Hurry Heart | The Coast Halifax

Hurry Heart

The Constantines are acclaimed, cool and popular, but they still live the indie life. Jason Burns throws the rock.

If all of the rising indie bands in the world could be poured like flavoured drink into a tray and come out of the freezer as yummy as The Constantines, every slurpy, purple and drippy indie band would sound pretty goddamned sweet.

Formed in Guelph in 1999, The Constantines signed to Sub Pop (Nirvana, Wolf Parade, Hot Hot Heat) in the States after the release of their first album in 2001. Since then the band has been blowing the roof off of venues across Canada, through the US and the UK; five years’ worth of successful recording and touring, but it sure hasn’t gone to their heads. You wouldn’t know just by speaking with The Constantines that the band has a Juno nomination under its belt or that just a couple of years ago they nearly broke the record for the longest charting album in Canadian campus radio history for Shine a Light

“I don’t feel as though we’ve figured a thing out yet,” says modest guitarist Steve Lambke. “Even though we’ve done all that stuff I still don’t feel as though my words carry any more wisdom.” 

An indie rocker’s path to wisdom is long and hard.

“There’s no right or wrong way of being an independent band. You just have to do it. If you work hard enough you can figure out a way to make it happen. But it’s not easy,” says Lambke. “For us it was no different you know, we just played a lot and worked really hard and we still do the same thing. I guess we’ve been really lucky to work with great people over the years and that has helped because we’re pretty incompetent when it comes to organizing ourselves,” he says, laughing.

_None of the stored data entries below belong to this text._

(** Spec scenario: the directory holds 0, 3 and 7 and segment 5 is asked
    for: "segment not found", and the world has only gained the listing
    call. *)
Lemma DeleteSegment_not_found_witness :
  os_ReadDir (wl_Dir (wal Sim.wrapper)) (ext σ0)
  = (Sim.listing, None)
  ∧ walWrapper_DeleteSegment Sim.wrapper 5 σ0
    = (Return (Some (errorString "segment not found")),
       mkWorld Sim.disk [CallReadDir "/tmp/wal/agent/t1"] 1 ∅ newRecordPool).
Proof.
  assert (Hread : os_ReadDir (wl_Dir (wal Sim.wrapper)) (ext σ0) = (Sim.listing, None))
    by reflexivity.
  split; [exact Hread|].
  apply (DeleteSegment_not_found Sim.wrapper 5 σ0 Sim.listing Hread). reflexivity.
Defined.

(** A file named "-5" parses, for [strconv.Atoi], to the number -5: asked
    for segment -5, which no non-negative number equals, [DeleteSegment]
    does not answer "segment not found" but removes that file. *)
Lemma DeleteSegment_negative_number_counterexample :
  let run := walWrapper_DeleteSegment Sim.wrapper (-5) (Sim.world Sim.signed_disk) in
  (-5 < 0)%Z
  ∧ Sim.entries Sim.signed_disk = ["-5"; "0"; "3"]
  ∧ run.1 = Return None
  ∧ Sim.entries (ext run.2) = ["0"; "3"]
  ∧ trace run.2 = [CallReadDir "/tmp/wal/agent/t1"; CallRemove "/tmp/wal/agent/t1/-5"].
Proof. repeat split. Qed.

(** Spec scenario: the directory holds 0, 3 and 7 and segment 3 is deleted:
    the file 3 is removed, 0 and 7 remain. *)
Lemma DeleteSegment_removes_the_match_witness :
  os_ReadDir (wl_Dir (wal Sim.wrapper)) (ext σ0)
  = (Sim.listing, None)
  ∧ list_find (parses_to 3) Sim.listing
    = Some (1, {| Name := "3"; IsDir := false |})
  ∧ ∃ σ',
      walWrapper_DeleteSegment Sim.wrapper 3 σ0 = (Return None, σ')
      ∧ trace σ' = [CallReadDir "/tmp/wal/agent/t1"; CallRemove "/tmp/wal/agent/t1/3"]
      ∧ Sim.entries (ext σ') = ["0"; "7"].
Proof.
  assert (Hread : os_ReadDir (wl_Dir (wal Sim.wrapper)) (ext σ0) = (Sim.listing, None))
    by reflexivity.
  assert (Hfind : list_find (parses_to 3) Sim.listing
                  = Some (1, {| Name := "3"; IsDir := false |}))
    by reflexivity.
  split; [exact Hread|]. split; [exact Hfind|].
  destruct (DeleteSegment_removes_the_match Sim.wrapper 3 σ0 Sim.listing 1
              {| Name := "3"; IsDir := false |} Hread Hfind)
    as (σ' & Hrun & Htrace & Hext & _).
  exists σ'. split; [exact Hrun|]. split; [exact Htrace|].
  rewrite Hext. reflexivity.
Defined.
(** * eGFR microsimulation: a shallow embedding of the trajectory engine

    The development follows the Python package [egfr_microsim.model]:

    - [egfr_formulas.py]: CKD-EPI conversions and stage / range classification;
    - [egfr_model.py]: the decline integrator, cutoff detection, the
      event merger and the death phase;
    - [interventions.py]: the conditional intervention probability and
      the intervention sampler;
    - [helpers/survival_helpers.py]: survival functions and death-age sampling;
    - [helpers/comorb_helpers.py]: comorbidity CDFs and lifetime risk.

    Numbers.  Python floats are read as exact numbers: rationals ([Q]) for
    the table code, whose only non-rational operation is [np.exp] (taken as a
    function parameter), and reals ([R]) for the CKD-EPI power laws.  A
    pandas frame is the list of its rows, in frame order. *)

From Stdlib Require Import ZArith QArith Qround Qabs Lia Bool List Sorted.
From Stdlib Require Import Reals Psatz.
Import ListNotations.

(* ================================================================== *)
(** * Part I: definitions *)
(* ================================================================== *)

(** ** Numeric conventions *)

Local Open Scope Q_scope.

Definition Qlt_bool (x y : Q) : bool := negb (Qle_bool y x).

(** [np.rint]: round to the nearest integer, ties to the even one. *)
Definition rint (x : Q) : Z :=
  let f := Qfloor x in
  match Qcompare (x - inject_Z f) (1 # 2) with
  | Lt => f
  | Gt => (f + 1)%Z
  | Eq => if Z.even f then f else (f + 1)%Z
  end.

(** [x.round(2)] on a float column. *)
Definition round2 (x : Q) : Q := inject_Z (rint (x * 100)) / 100.

(** [np.select(conditions, choices, default=None)]: the choice of the first
    condition that holds. *)
Fixpoint np_select {A : Type} (conditions : list bool) (choices : list A)
  : option A :=
  match conditions, choices with
  | c :: cs, x :: xs => if c then Some x else np_select cs xs
  | _, _ => None
  end.

(** ** egfr_formulas.py: stages and ranges *)

Inductive ckd_stage := G1 | G2 | G3a | G3b | G4 | G5.

Definition egfr_to_stages (egfr : Q) : option ckd_stage :=
  np_select
    [ Qlt_bool 90 egfr;
      Qlt_bool 60 egfr && Qle_bool egfr 90;
      Qlt_bool 45 egfr && Qle_bool egfr 60;
      Qlt_bool 30 egfr && Qle_bool egfr 45;
      Qlt_bool 15 egfr && Qle_bool egfr 30;
      Qlt_bool 0 egfr && Qle_bool egfr 15 ]
    [ G1; G2; G3a; G3b; G4; G5 ].

Definition egfr_to_ranges (egfr : Q) : option Z :=
  np_select
    [ Qlt_bool 105 egfr;
      Qlt_bool 90 egfr && Qle_bool egfr 105;
      Qlt_bool 75 egfr && Qle_bool egfr 90;
      Qlt_bool 60 egfr && Qle_bool egfr 75;
      Qlt_bool 45 egfr && Qle_bool egfr 60;
      Qlt_bool 30 egfr && Qle_bool egfr 45;
      Qlt_bool 15 egfr && Qle_bool egfr 30;
      Qlt_bool 0 egfr && Qle_bool egfr 15;
      Qle_bool egfr 0 ]
    [ 1; 2; 3; 4; 5; 6; 7; 8; 8 ]%Z.

(** The intervals of the docstring of [egfr_to_stages]. *)
Definition stage_interval (s : ckd_stage) (egfr : Q) : Prop :=
  match s with
  | G1 => 90 < egfr
  | G2 => 60 < egfr /\ egfr <= 90
  | G3a => 45 < egfr /\ egfr <= 60
  | G3b => 30 < egfr /\ egfr <= 45
  | G4 => 15 < egfr /\ egfr <= 30
  | G5 => 0 < egfr /\ egfr <= 15
  end.

(** The intervals of the docstring of [egfr_to_ranges]; bucket 8 is
    documented as [eGFR <= 15]. *)
Definition range_interval (k : Z) (egfr : Q) : Prop :=
  (k = 1%Z /\ 105 < egfr) \/
  (k = 2%Z /\ 90 < egfr /\ egfr <= 105) \/
  (k = 3%Z /\ 75 < egfr /\ egfr <= 90) \/
  (k = 4%Z /\ 60 < egfr /\ egfr <= 75) \/
  (k = 5%Z /\ 45 < egfr /\ egfr <= 60) \/
  (k = 6%Z /\ 30 < egfr /\ egfr <= 45) \/
  (k = 7%Z /\ 15 < egfr /\ egfr <= 30) \/
  (k = 8%Z /\ egfr <= 15).

(** ** egfr_formulas.py: CKD-EPI equations *)

Inductive sex_t := F | M.
Inductive race_t := B | NB.
Inductive formula := F09 | F21.

Section CKD_EPI.
Local Open Scope R_scope.

Record ckd_epi_params := {
  kappa : sex_t -> R;
  alpha : sex_t -> R;
  sex_adj : sex_t -> R;
  race_adj : race_t -> R;
  max_exp : R;
  age_base : R;
  beta : R
}.

Definition CKD_EPI_params (f : formula) : ckd_epi_params :=
  match f with
  | F21 =>
      {| kappa := fun s => match s with F => 0.7 | M => 0.9 end;
         alpha := fun s => match s with F => -0.241 | M => -0.302 end;
         sex_adj := fun s => match s with F => 1.012 | M => 1 end;
         race_adj := fun r => match r with B => 1 | NB => 1 end;
         max_exp := -1.2;
         age_base := 0.9938;
         beta := 142 |}
  | F09 =>
      {| kappa := fun s => match s with F => 0.7 | M => 0.9 end;
         alpha := fun s => match s with F => -0.329 | M => -0.411 end;
         sex_adj := fun s => match s with F => 1.018 | M => 1 end;
         race_adj := fun r => match r with B => 1.159 | NB => 1 end;
         max_exp := -1.209;
         age_base := 0.993;
         beta := 141 |}
  end.

(** Python's [pow] on floats, for a positive base (every call below that
    the translation functions reach has one). *)
Definition pow (x y : R) : R := Rpower x y.

Definition CKD_EPI (scr : R) (s : sex_t) (age : R) (r : race_t) (f : formula) : R :=
  let params := CKD_EPI_params f in
  beta params
  * pow (Rmin (scr / kappa params s) 1) (alpha params s)
  * pow (Rmax (scr / kappa params s) 1) (max_exp params)
  * pow (age_base params) age
  * sex_adj params s
  * race_adj params r.

Definition creat_from_eGFR (egfr : R) (s : sex_t) (age : R) (r : race_t)
    (f : formula) : R :=
  let params := CKD_EPI_params f in
  let a :=
    egfr / (beta params * pow (age_base params) age
            * sex_adj params s * race_adj params r) in
  if Req_dec_T a 0 then 0
  else if Rle_lt_dec 1 a
       then pow a (1 / alpha params s) * kappa params s
       else pow a (1 / max_exp params) * kappa params s.

(** The factor of [CKD_EPI] that does not depend on creatinine (the
    denominator of [a] in [creat_from_eGFR]); used to state the proofs. *)
Definition CKD_EPI_scale (s : sex_t) (age : R) (r : race_t) (f : formula) : R :=
  let params := CKD_EPI_params f in
  beta params * pow (age_base params) age * sex_adj params s
  * race_adj params r.

(** The result is [None] where the Python function returns [None]. *)
Definition eGFR_2021_to_2009 (egfr_2021 : R) (s : sex_t) (age : R) (r : race_t)
  : option R :=
  if Req_dec_T egfr_2021 0 then Some 0
  else if Rlt_dec egfr_2021 0 then None
  else
    let SeCr := creat_from_eGFR egfr_2021 s age r F21 in
    if Req_dec_T SeCr 0 then Some 0
    else Some (CKD_EPI SeCr s age r F09).

Definition eGFR_2009_to_2021 (egfr_2009 : R) (s : sex_t) (age : R) (r : race_t)
  : option R :=
  if Req_dec_T egfr_2009 0 then Some 0
  else if Rlt_dec egfr_2009 0 then None
  else
    let SeCr := creat_from_eGFR egfr_2009 s age r F09 in
    if Req_dec_T SeCr 0 then Some 0
    else Some (CKD_EPI SeCr s age r F21).

End CKD_EPI.

(** ** egfr_model.py: trajectory frames *)

(** One row of a trajectory frame, after [reset_index]: the index levels
    [pid] and [age] and the columns of [dtype_dict].  [stage_diag] holds a
    stage label, or [None] for the placeholder 0. *)
Record row := mkRow {
  pid : Z;
  age : Q;
  egfr : Q;
  slope : Q;
  ht : Z;
  dm : Z;
  death : Z;
  g3 : Z;
  diag : Z;
  nephr : Z;
  sex : sex_t;
  race : race_t;
  stage_diag : option ckd_stage
}.

Definition frame := list row.

Definition with_egfr (r : row) (e : Q) : row :=
  mkRow (pid r) (age r) e (slope r) (ht r) (dm r) (death r) (g3 r) (diag r)
        (nephr r) (sex r) (race r) (stage_diag r).

Definition with_age (r : row) (a : Q) : row :=
  mkRow (pid r) a (egfr r) (slope r) (ht r) (dm r) (death r) (g3 r) (diag r)
        (nephr r) (sex r) (race r) (stage_diag r).

Definition with_slope (r : row) (s : Q) : row :=
  mkRow (pid r) (age r) (egfr r) s (ht r) (dm r) (death r) (g3 r) (diag r)
        (nephr r) (sex r) (race r) (stage_diag r).

Definition has_pid (p : Z) (r : row) : bool := (pid r =? p)%Z.

(** [fillna(0)] on a float column. *)
Definition fillna0 (x : option Q) : Q :=
  match x with Some v => v | None => 0 end.

(** *** get_init_egfr

    [x.groupby(level="pid")["egfr"].first()], aligned back on the rows: the
    eGFR of the first row of the individual. *)
Definition init_egfr (df : frame) (p : Z) : option Q :=
  option_map egfr (find (has_pid p) df).
(** C8: a get, update or delete whose id path segment [Atoi] does not
    parse answers 400 with the message "Invalid item ID"; the handle is
    left as it was: no statement is sent and the store is unchanged,
    whatever the connection would have done. *)
Theorem invalid_id_is_bad_request (rt : Route) (fault : sql.Fault)
    (r : http.Request) (db : sql.DB) (e : strconv.NumError) :
  rt = GET_item \/ rt = PUT_item \/ rt = DELETE_item ->
  strconv.Atoi (param r "id") = inl e ->
  let out := serve rt fault r db in
  out.2 = error_response 400 "Invalid item ID"
  /\ sql.sent out.1 = sql.sent db
  /\ sql.store out.1 = sql.store db.
Proof.
  intros Hrt Ha out. subst out.
  rewrite (invalid_id rt fault r db e Hrt Ha). auto.
Qed.

Lemma serve_encodes rt fault r db :
  finite_prices (sql.store db) ->
  rt = POST_items \/ rt = GET_items \/ rt = GET_item ->
  http.StatusCode (serve rt fault r db).2 = 200 ->
  exists v, (serve rt fault r db).2 = json_response v.
Proof.
  intros Hfin [-> | [-> | ->]].
  - pose proof (Decode_price_finite (http.ReqBody r) zeroItem eq_refl) as Hp.
    open_handler. unfold sql.send.
    destruct (json.Decode (http.ReqBody r) zeroItem) as [it [e |]].
    { cbn [snd]. rewrite finish_Error by reflexivity. discriminate. }
    cbn [fst] in Hp.
    split_cases; cbn [snd]; rewrite ?finish_Error by reflexivity;
      try discriminate.
    match goal with
    | H : sql.Scan1 _ _ = _ |- _ =>
        unfold sql.Scan1 in H; split_cases
    end.
    rewrite marshal_Item_finite by assumption.
    rewrite finish_Encode. eauto.
  - destruct fault as [msg |].
    + open_handler. unfold sql.send. cbn [snd].
      rewrite finish_Error by reflexivity. discriminate.
    + rewrite getItems_all by assumption. eauto.
  - open_handler. unfold sql.send.
    destruct (strconv.Atoi (param r "id")) as [e | id].
    { cbn [snd]. rewrite finish_Error by reflexivity. discriminate. }
    destruct fault as [msg |].
    { cbn [snd sql.Row_Scan]. rewrite finish_Error by reflexivity.
      discriminate. }
    cbn [sql.exec].
    destruct (filter (λ it, ID it = id) (sql.rows (sql.store db)))
      as [| it l] eqn:Hf.
    { cbn [snd fmap list_fmap]. rewrite finish_Error by reflexivity.
      discriminate. }
    assert (it ∈ sql.rows (sql.store db)) as Hin.
    { assert (it ∈ filter (λ it, ID it = id) (sql.rows (sql.store db))) as H
        by (rewrite Hf; left).
      apply list_elem_of_filter in H. tauto. }
    unfold finite_prices in Hfin. rewrite Forall_forall in Hfin.
    specialize (Hfin it Hin).
    rewrite fmap_cons. cbn [sql.row_of sql.Scan4 snd].
    destruct it as [i n d p]. cbn [ID Name Description Price] in *.
    rewrite marshal_Item_finite by assumption.
    rewrite finish_Encode. eauto.
Qed.
(** * localit: a namespacing and expiration layer over Web Storage

    Shallow embedding of [src/index.ts].  The module keeps two pieces of
    process-wide state, [DOMAIN] and [store]; every public operation derives
    a full key from the logical key and the domain and delegates to the
    selected [Storage].

    Host facilities the module calls ([Storage], [JSON], [Number], [Date],
    [console]) are modelled first, then the module itself.

    Conventions.
    - A string is a sequence of bytes, read as UTF-8 text.
    - A host number is [NaN], an infinity, or a decimal [m * 10^e]: the
      decimal that its shortest text writes, so that a finite number and
      its text determine each other.  Arithmetic is exact where the host
      rounds to binary64: sums agree with the host on the safe integers and
      may differ in the last digits elsewhere.  There is no negative zero.
    - The host clock is an explicit argument [now] (milliseconds since the
      epoch) of the operations that read it, and local time is UTC. *)

From Stdlib Require Import ZArith NArith Ascii DecimalString DecimalPos DecimalN DecimalFacts.
From stdpp Require Import gmap strings list fin_maps.

Local Open Scope Z_scope.

(** ** Text helpers *)

Module Text.

Definition quote : ascii := ascii_of_nat 34.
Definition backslash : ascii := ascii_of_nat 92.

Definition is_digit (c : ascii) : bool :=
  match c with
  | "0" | "1" | "2" | "3" | "4" | "5" | "6" | "7" | "8" | "9" => true
  | _ => false
  end%char.

(** The longest prefix of [s] whose characters satisfy [p], and the rest. *)
Fixpoint span (p : ascii → bool) (s : string) : string * string :=
  match s with
  | EmptyString => (EmptyString, EmptyString)
  | String c r =>
      if p c then let '(a, b) := span p r in (String c a, b)
      else (EmptyString, s)
  end.

Definition is_empty (s : string) : bool :=
  match s with EmptyString => true | String _ _ => false end.

(** [drop_prefix p s] is [Some r] when [s = p +:+ r]. *)
Fixpoint drop_prefix (p s : string) : option string :=
  match p, s with
  | EmptyString, _ => Some s
  | String a p', String b s' =>
      if Ascii.eqb a b then drop_prefix p' s' else None
  | String _ _, EmptyString => None
  end.

(** [String.prototype.includes]: [pat] occurs somewhere in [s]. *)
Fixpoint includes (pat s : string) : bool :=
  match drop_prefix pat s with
  | Some _ => true
  | None =>
      match s with
      | EmptyString => false
      | String _ r => includes pat r
      end
  end.

(** [pat] occurs in [s]: what [includes] decides. *)
Definition occurs (pat s : string) : Prop :=
  ∃ a b, s = a +:+ pat +:+ b.

(** [s.endsWith(suffix)]. *)
Fixpoint ends_with (suffix s : string) : bool :=
  String.eqb suffix s ||
  match s with
  | EmptyString => false
  | String _ r => ends_with suffix r
  end.

(** The last character, [s[s.length - 1]]; [None] stands for [undefined]. *)
Fixpoint last_char (s : string) : option ascii :=
  match s with
  | EmptyString => None
  | String c EmptyString => Some c
  | String _ r => last_char r
  end.

(** [s.replace(c, empty)] for a one-character pattern: the first
    occurrence of [c] is dropped. *)
Fixpoint remove_first (c : ascii) (s : string) : string :=
  match s with
  | EmptyString => EmptyString
  | String a r => if Ascii.eqb a c then r else String a (remove_first c r)
  end.

(** Every character of [s] satisfies [p]. *)
Fixpoint all (p : ascii → bool) (s : string) : bool :=
  match s with
  | EmptyString => true
  | String c r => p c && all p r
  end.

(** [s] starts with a character that satisfies [p]. *)
Definition head_is (p : ascii → bool) (s : string) : bool :=
  match s with
  | EmptyString => false
  | String c _ => p c
  end.

Fixpoint repeat_char (c : ascii) (n : nat) : string :=
  match n with
  | O => EmptyString
  | S n' => String c (repeat_char c n')
  end.

(** [xs.join(sep)]. *)
Fixpoint join (sep : string) (xs : list string) : string :=
  match xs with
  | [] => EmptyString
  | [x] => x
  | x :: rest => x +:+ sep +:+ join sep rest
  end.

(** Decimal digits of a natural number, and the value of a digit string. *)
Definition digits (n : N) : string := NilEmpty.string_of_uint (N.to_uint n).

Definition digits_value (s : string) : N :=
  match NilEmpty.uint_of_string s with
  | Some d => N.of_uint d
  | None => 0%N
  end.

End Text.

In January the band released a limited edition split 12-inch with The Unintended— Blue Rodeo’s Greg Keelor and members of The Sadies—that featured the Constantines covering Neil Young.

“Those split 12-inch records are pretty much gone already I think. We did off a thousand copies and they were gone like that,” Lambke says. “We’re huge fans of The Sadies and everything they’ve done and The Unintended is amazing. It was a great project.”

No strangers to Canada’s great music community, The Constantines are touring with the buzzing Meligrove Band (Toronto) and Blood Meridian (Vancouver) on this trip. “We haven’t played with The Meligrove Band in a long time,” Lambke says. “We did a show with them in some weird church basement in Mississauga a while ago. I’ve seen them lots in between though. They’re an amazing band and this is going to be a great tour.”

This month the band will hit the east coast of Canada, play a few shows in Quebec and then get ready to head into the US for a big tour, with festival spots in Barcelona and Berlin throughout the summer.

“We still fund all of our own tours and pay for everything ourselves,” Lambke points out. “We’re on Sub Pop in the States and you know that’s helped out a lot down there but even Sub Pop is still an indie label.”

Theories that try to connect the title of The Constantines’ latest album, Tournament of Hearts, to the band abound. For example: Curlers are like indie rockers because all the curlers have day jobs, but they still put on good shows. Curlers compete in their spare time, just like indie rockers go on tour in their spare time. Curlers all love to drink and get hammered like that’s what they’re here for, just like indie rockers.

“We’re a curling admiration society as much as we are a rock band,” jokes Lambke. “I guess we have a tendency to hurry hard and we’ve actually been known to get pretty intense at shows and start screaming out stuff, and maybe sometimes we shout ‘Hurry hard.’”

The Constantines w/Meligrove Band and Blood Meridian, April 7 and 8 at the Marquee Club, 2037 Gottingen, 10pm, $17.50/$20.